Waterfall Wednesday: Sweedler Preserve
If you’ve been following my blog for a while, you may remember me previously mentioning Sweedler Preserve and my little mishap with reading the map (reread here). I’ve been reading up on the waterfall and the trails in this preserve and there are many young, experienced hikers that have commented on how steep and strenuous the upper parts of the trail are. I guess that makes me feel a little better. Next time I visit I will plan to park at the bottom area like recommended.
Sweedler Preserve is located on the edge of Ithaca, New York along Lick Brook. There are three different preserved sections along Lick Brook – Sweedler Preserve, Thayer Preserve, and Lick Brook Natural Area – with two miles of trails that cross throughout. There also is a trail to Buttermilk Falls State Park which is just nearby. I think this shaded relief map (below) is so cool. It shows the different gorges in Ithaca and how they empty into Cayuga Lake.
- Fall Creek – Ithaca Falls, Forest Falls, Foaming Falls, Rocky Falls, Lower & Upper Triphammer Falls;
- Cascadilla Falls – Stewart Falls and Giant’s Staircase;
- Six Mile Creek – Van Natta Falls and Businessman’s Lunch Falls;
- Buttermilk Creek – Buttermilk Falls State Park (to come soon);
- Lick Brook – Sweedler Preserve Lower Falls.
- On the other side of the lake, Enfield Creek – Enfield Falls and Lucifer Falls.
- Coy Glen? I haven’t heard of this one before but it’s likely that there’s a waterfall there too. I’ll have to look into it more.
Lick Brook has three major waterfalls. Sweedler Preserve Lower Falls is the easiest of the three to view and can be found along the bottom portion of the white-blazed trail. The waterfall is 47 feet high with an additional 8 feet of cascades just below. If the water is low enough, you can walk right up close to the waterfall.
Sweedler Preserve was previously known as Lost Gorge. After the Revolutionary War, the land was cleared for timber and agriculture. Eventually the farms were abandoned and the land began to recover and regrow into forest. In the 1970’s Moss Sweedler, a mathematician and Cornell professor, purchased the Lost Gorge. In 1993, the Finger Lakes Land Trust purchased 128 acres of land from the Sweedlers to protect it from encroaching development projects. This is when Sweedler Preserve at Lick Brook was created.

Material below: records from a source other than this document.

(* ===== verification/Json.v ===== *)
(** * JSON merge patches

    [github.com/evanphx/json-patch/v5/merge.go], with which a patch is made
    from two versions of an object ([CreateMergePatch]) and applied to a third
    ([MergePatch]).  A document is an association list; as in the code, the
    order of its fields means nothing. *)

From S2P Require Import Prelude.

#[local] Unset Elimination Schemes.
Inductive JSON :=
| JNull
| JBool (b : bool)
| JNumber (z : Z)
| JString (s : string)
| JArray (l : list JSON)
| JObject (fs : list (string * JSON)).
#[local] Set Elimination Schemes.

Abbreviation Doc := (list (string * JSON)).

(** Induction through arrays and objects. *)
Lemma JSON_ind (P : JSON → Prop) :
  P JNull → (∀ b, P (JBool b)) → (∀ z, P (JNumber z)) → (∀ s, P (JString s)) →
  (∀ l, Forall P l → P (JArray l)) →
  (∀ fs, Forall (λ f, P f.2) fs → P (JObject fs)) → ∀ j, P j.
Proof.
  intros H1 H2 H3 H4 H5 H6. fix IH 1.
  intros [|b|z|s|l|fs]; [exact H1|apply H2|apply H3|apply H4|apply H5|apply H6].
  - induction l as [|j l IHl]; constructor; [apply IH|exact IHl].
  - induction fs as [|[k j] fs IHl]; constructor; [apply IH|exact IHl].
Qed.

(** ** Fields *)

Fixpoint get (k : string) (d : Doc) : option JSON :=
  match d with
  | [] => None
  | (k', v) :: d => if decide (k' = k) then Some v else get k d
  end.

(** [doc.set], [doc.remove] *)
Fixpoint set (k : string) (v : JSON) (d : Doc) : Doc :=
  match d with
  | [] => [(k, v)]
  | (k', v') :: d => if decide (k' = k) then (k, v) :: d else (k', v') :: set k v d
  end.

Definition remove (k : string) (d : Doc) : Doc := filter (λ f, f.1 ≠ k) d.

(** ** [merge.go] *)

Fixpoint matchesValue (av bv : JSON) {struct bv} : bool :=
  match av, bv with
  | JNull, JNull => true
  | JBool a, JBool b => bool_decide (a = b)
  | JNumber a, JNumber b => bool_decide (a = b)
  | JString a, JString b => bool_decide (a = b)
  | JObject a, JObject b =>
      bool_decide (length b = length a) &&
      (fix go (l : Doc) : bool :=
         match l with
         | [] => true
         | (key, bv) :: l =>
             match get key a with Some av => matchesValue av bv && go l | None => false end
         end) b
  | JArray a, JArray b =>
      bool_decide (length a = length b) &&
      (fix go (a b : list JSON) {struct b} : bool :=
         match a, b with
         | av :: a, bv :: b => matchesValue av bv && go a b
         | _, _ => true
         end) a b
  | _, _ => false
  end.

(** The fields of [a] that [b] does not have become null. *)
Definition deleted (a b : Doc) : Doc :=
  omap (λ f, match get f.1 b with None => Some (f.1, JNull) | Some _ => None end) a.

(** [getDiff]; [b] is the object's value, for the recursion. *)
Fixpoint getDiff (a : Doc) (b : JSON) {struct b} : Doc :=
  match b with
  | JObject b =>
      (fix go (l : Doc) : Doc :=
         match l with
         | [] => []
         | (key, bv) :: l =>
             match get key a with
             | None => (key, bv) :: go l
             | Some av =>
                 match av, bv with
                 | JObject at_, JObject _ =>
                     match getDiff at_ bv with
                     | [] => go l
                     | dst => (key, JObject dst) :: go l
                     end
                 | _, _ => if matchesValue av bv then go l else (key, bv) :: go l
                 end
             end
         end) b ++ deleted a b
  | _ => []
  end.

Definition CreateMergePatch (original modified : JSON) : JSON :=
  match original with JObject a => JObject (getDiff a modified) | _ => JNull end.

Fixpoint pruneNulls (n : JSON) : JSON :=
  match n with
  | JObject fs =>
      JObject ((fix go (l : Doc) : Doc :=
                  match l with
                  | [] => []
                  | (_, JNull) :: l => go l
                  | (k, v) :: l => (k, pruneNulls v) :: go l
                  end) fs)
  | JArray l => JArray (pruneNulls <$> l)
  | _ => n
  end.

(** [merge] without [mergeMerge], with the loop of [mergeDocs]. *)
Fixpoint merge (cur patch : JSON) {struct patch} : JSON :=
  match cur, patch with
  | JObject doc, JObject p =>
      JObject ((fix go (doc p : Doc) {struct p} : Doc :=
                  match p with
                  | [] => doc
                  | (k, JNull) :: p => go (remove k doc) p
                  | (k, v) :: p =>
                      match get k doc with
                      | None | Some JNull => go (set k (pruneNulls v) doc) p
                      | Some cur => go (set k (merge cur v) doc) p
                      end
                  end) doc p)
  | JObject _, _ => patch
  | _, _ => pruneNulls patch
  end.

Definition MergePatch (doc patch : JSON) : JSON := merge doc patch.

(** ** Looking at fields *)

Definition keys (d : Doc) : list string := d.*1.

Lemma get_None k d : get k d = None ↔ k ∉ keys d.
Proof.
  induction d as [|[k' v] d IH]; simpl; [set_solver|]. case_decide; set_solver.
Qed.

Lemma get_Some_elem k v d : get k d = Some v → (k, v) ∈ d.
Proof.
  induction d as [|[k' v'] d IH]; simpl; [done|]. case_decide as Hk; [|set_solver].
  intros [= ->]. subst. by left.
Qed.

Lemma get_elem k v d : NoDup (keys d) → (k, v) ∈ d → get k d = Some v.
Proof.
  induction d as [|[k' v'] d IH]; simpl; [by intros _ ?%elem_of_nil|].
  intros [Hk Hnd]%NoDup_cons [[= <- <-]|Hin]%elem_of_cons; [by rewrite decide_True|].
  rewrite decide_False; [by apply IH|]. intros ->. apply Hk, (list_elem_of_fmap_2 fst d (k, v) Hin).
Qed.

Lemma get_app k d1 d2 :
  get k (d1 ++ d2) = match get k d1 with Some v => Some v | None => get k d2 end.
Proof. induction d1 as [|[k' v] d1 IH]; simpl; [done|]. by case_decide. Qed.

Lemma get_set k k' v d : get k' (set k v d) = if decide (k = k') then Some v else get k' d.
Proof.
  induction d as [|[k1 v1] d IH]; simpl; [done|]. repeat (case_decide; simpl); congruence.
Qed.

Lemma get_remove k k' d : get k' (remove k d) = if decide (k = k') then None else get k' d.
Proof.
  unfold remove. induction d as [|[k1 v1] d IH]; simpl; [by case_decide|].
  rewrite filter_cons. repeat (case_decide; simpl in * ); try congruence.
Qed.

Lemma keys_set k v d : NoDup (keys d) → NoDup (keys (set k v d)).
Proof.
  intros Hnd. induction d as [|[k1 v1] d IH]; simpl in *; [apply NoDup_singleton|].
  apply NoDup_cons in Hnd as [Hk Hnd]. case_decide as Hkk; simpl; apply NoDup_cons.
  - by subst.
  - split; [|by apply IH]. rewrite <- get_None, get_set, decide_False by congruence. by apply get_None.
Qed.

Lemma keys_remove k d : NoDup (keys d) → NoDup (keys (remove k d)).
Proof.
  intros Hnd. induction d as [|[k1 v1] d IH]; simpl in *; [constructor|].
  apply NoDup_cons in Hnd as [Hk Hnd]. unfold remove. rewrite filter_cons. simpl. case_decide; [|by apply IH].
  simpl. apply NoDup_cons. split; [|by apply IH]. rewrite <- get_None. fold (remove k d).
  rewrite get_remove. case_decide; [done|by apply get_None].
Qed.

(** ** What the loops do, field by field *)

(** The loop of [mergeDocs]. *)
Definition merge_docs (doc p : Doc) : Doc :=
  match merge (JObject doc) (JObject p) with JObject d => d | _ => doc end.

Definition merge_field (cur patch : option JSON) : option JSON :=
  match patch with
  | None => cur
  | Some JNull => None
  | Some v =>
      match cur with
      | None | Some JNull => Some (pruneNulls v)
      | Some cur => Some (merge cur v)
      end
  end.

Lemma merge_docs_cons doc k v p :
  merge_docs doc ((k, v) :: p) =
    merge_docs (match merge_field (get k doc) (Some v) with
                | None => remove k doc
                | Some v' => set k v' doc
                end) p.
Proof. unfold merge_docs. destruct v; simpl; try done; destruct (get k doc) as [[]|]; done. Qed.

Lemma get_merge_docs p : ∀ doc k,
  NoDup (keys p) → get k (merge_docs doc p) = merge_field (get k doc) (get k p).
Proof.
  induction p as [|[k1 v1] p IH]; intros doc k; [done|]. simpl. intros [Hk Hnd]%NoDup_cons.
  rewrite merge_docs_cons, IH by done. case_decide as Hkk.
  - subst k1. apply get_None in Hk. rewrite Hk. change (merge_field ?x None) with x.
    destruct (merge_field (get k doc) (Some v1)); [by rewrite get_set, decide_True|by rewrite get_remove, decide_True].
  - f_equal. destruct (merge_field (get k1 doc) (Some v1));
      [by rewrite get_set, decide_False|by rewrite get_remove, decide_False].
Qed.

(** The loops of [getDiff]. *)
Definition diff_value (av bv : JSON) : option JSON :=
  match av, bv with
  | JObject at_, JObject _ =>
      match getDiff at_ bv with [] => None | dst => Some (JObject dst) end
  | _, _ => if matchesValue av bv then None else Some bv
  end.

Definition diff_field (av bv : option JSON) : option JSON :=
  match av, bv with
  | None, None => None
  | Some _, None => Some JNull
  | None, Some bv => Some bv
  | Some av, Some bv => diff_value av bv
  end.

(** The loop over [b]. *)
Definition diff_loop (a b : Doc) : Doc :=
  omap (λ f, pair f.1 <$> diff_field (get f.1 a) (Some f.2)) b.

Lemma getDiff_loops a b : getDiff a (JObject b) = diff_loop a b ++ deleted a b.
Proof.
  simpl. f_equal. unfold diff_loop. generalize b. intros l. induction l as [|[k v] l IH]; [done|]. simpl.
  destruct (get k a) as [av|]; simpl; [|by rewrite IH].
  unfold diff_value. destruct av, v; simpl; rewrite IH; try done; repeat case_match; simplify_eq/=; done.
Qed.

Lemma get_omap_None (g : string * JSON → option JSON) k d :
  k ∉ keys d → get k (omap (λ f, pair f.1 <$> g f) d) = None.
Proof.
  induction d as [|[k1 v1] d IH]; simpl; [done|]. intros [Hk Hd]%not_elem_of_cons.
  destruct (g (k1, v1)); simpl; [rewrite decide_False by done|]; by apply IH.
Qed.

Lemma get_omap (g : string * JSON → option JSON) k d :
  NoDup (keys d) →
  get k (omap (λ f, pair f.1 <$> g f) d) = (v ← get k d; g (k, v)).
Proof.
  induction d as [|[k1 v1] d IH]; simpl; [done|]. intros [Hk Hnd]%NoDup_cons.
  case_decide as Hkk; simpl.
  - subst k1. destruct (g (k, v1)) as [v|]; simpl; [by rewrite decide_True|by apply get_omap_None].
  - destruct (g (k1, v1)); simpl; [rewrite decide_False by done|]; by apply IH.
Qed.

Lemma keys_omap (g : string * JSON → option JSON) d :
  NoDup (keys d) → NoDup (keys (omap (λ f, pair f.1 <$> g f) d)).
Proof.
  induction d as [|[k1 v1] d IH]; simpl; [done|]. intros [Hk Hnd]%NoDup_cons.
  destruct (g (k1, v1)); simpl; [|by apply IH]. apply NoDup_cons. split; [|by apply IH].
  apply get_None. by apply get_omap_None.
Qed.

Lemma deleted_omap a b :
  deleted a b = omap (λ f, pair f.1 <$> match get f.1 b with None => Some JNull | Some _ => None end) a.
Proof. unfold deleted. induction a as [|[k v] a IH]; [done|]. simpl. destruct (get k b); simpl; [exact IH|f_equal; exact IH]. Qed.

Lemma get_diff a b k :
  NoDup (keys a) → NoDup (keys b) →
  get k (getDiff a (JObject b)) = diff_field (get k a) (get k b).
Proof.
  intros Ha Hb. rewrite getDiff_loops, get_app, deleted_omap, get_omap by done.
  unfold diff_loop. rewrite get_omap by done. destruct (get k b) as [bv|] eqn:Hkb; simpl.
  - destruct (diff_field (get k a) (Some bv)); [done|]. destruct (get k a); simpl; by rewrite ?Hkb.
  - destruct (get k a); simpl; by rewrite ?Hkb.
Qed.

Lemma keys_diff a b :
  NoDup (keys a) → NoDup (keys b) → NoDup (keys (getDiff a (JObject b))).
Proof.
  intros Ha Hb. rewrite getDiff_loops, deleted_omap. unfold keys. rewrite fmap_app. apply NoDup_app.
  split_and!; [by apply keys_omap| |by apply keys_omap].
  intros k Hk1 Hk2. assert (k ∈ keys b) as Hkb.
  { destruct (decide (k ∈ keys b)) as [?|Hn]; [done|]. exfalso.
    apply (get_omap_None (λ f, diff_field (get f.1 a) (Some f.2))) in Hn. by apply get_None in Hn. }
  assert (get k (omap (λ f, pair f.1 <$> match get f.1 b with None => Some JNull | Some _ => None end) a) = None) as Hn.
  { rewrite get_omap by done. destruct (get k a); simpl; [|done].
    destruct (get k b) eqn:Hkb'; [done|]. by apply get_None in Hkb'. }
  by apply get_None in Hn.
Qed.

Painting Sweedler Preserve
My favorite part about this waterfall in Sweedler Preserve is how green the vegetation is that grows along the sides and how the greens seemed to glow in the evening sunlight. The logs in front of the lower cascades were interesting to me so I made to sure to include those in the painting also. The waterfall was just a couple small trickles when I visited in rainy June last year so I imagine it may be one of the ones that doesn’t have much water during the summer months.
I know I’ve said this before, but I really enjoy how unique each waterfall is. (I also like how I usually can identify the correct waterfall from a random picture due to the time that I’ve studied each during the 50 New York Waterfalls project.)
Have you visited Sweedler Preserve before?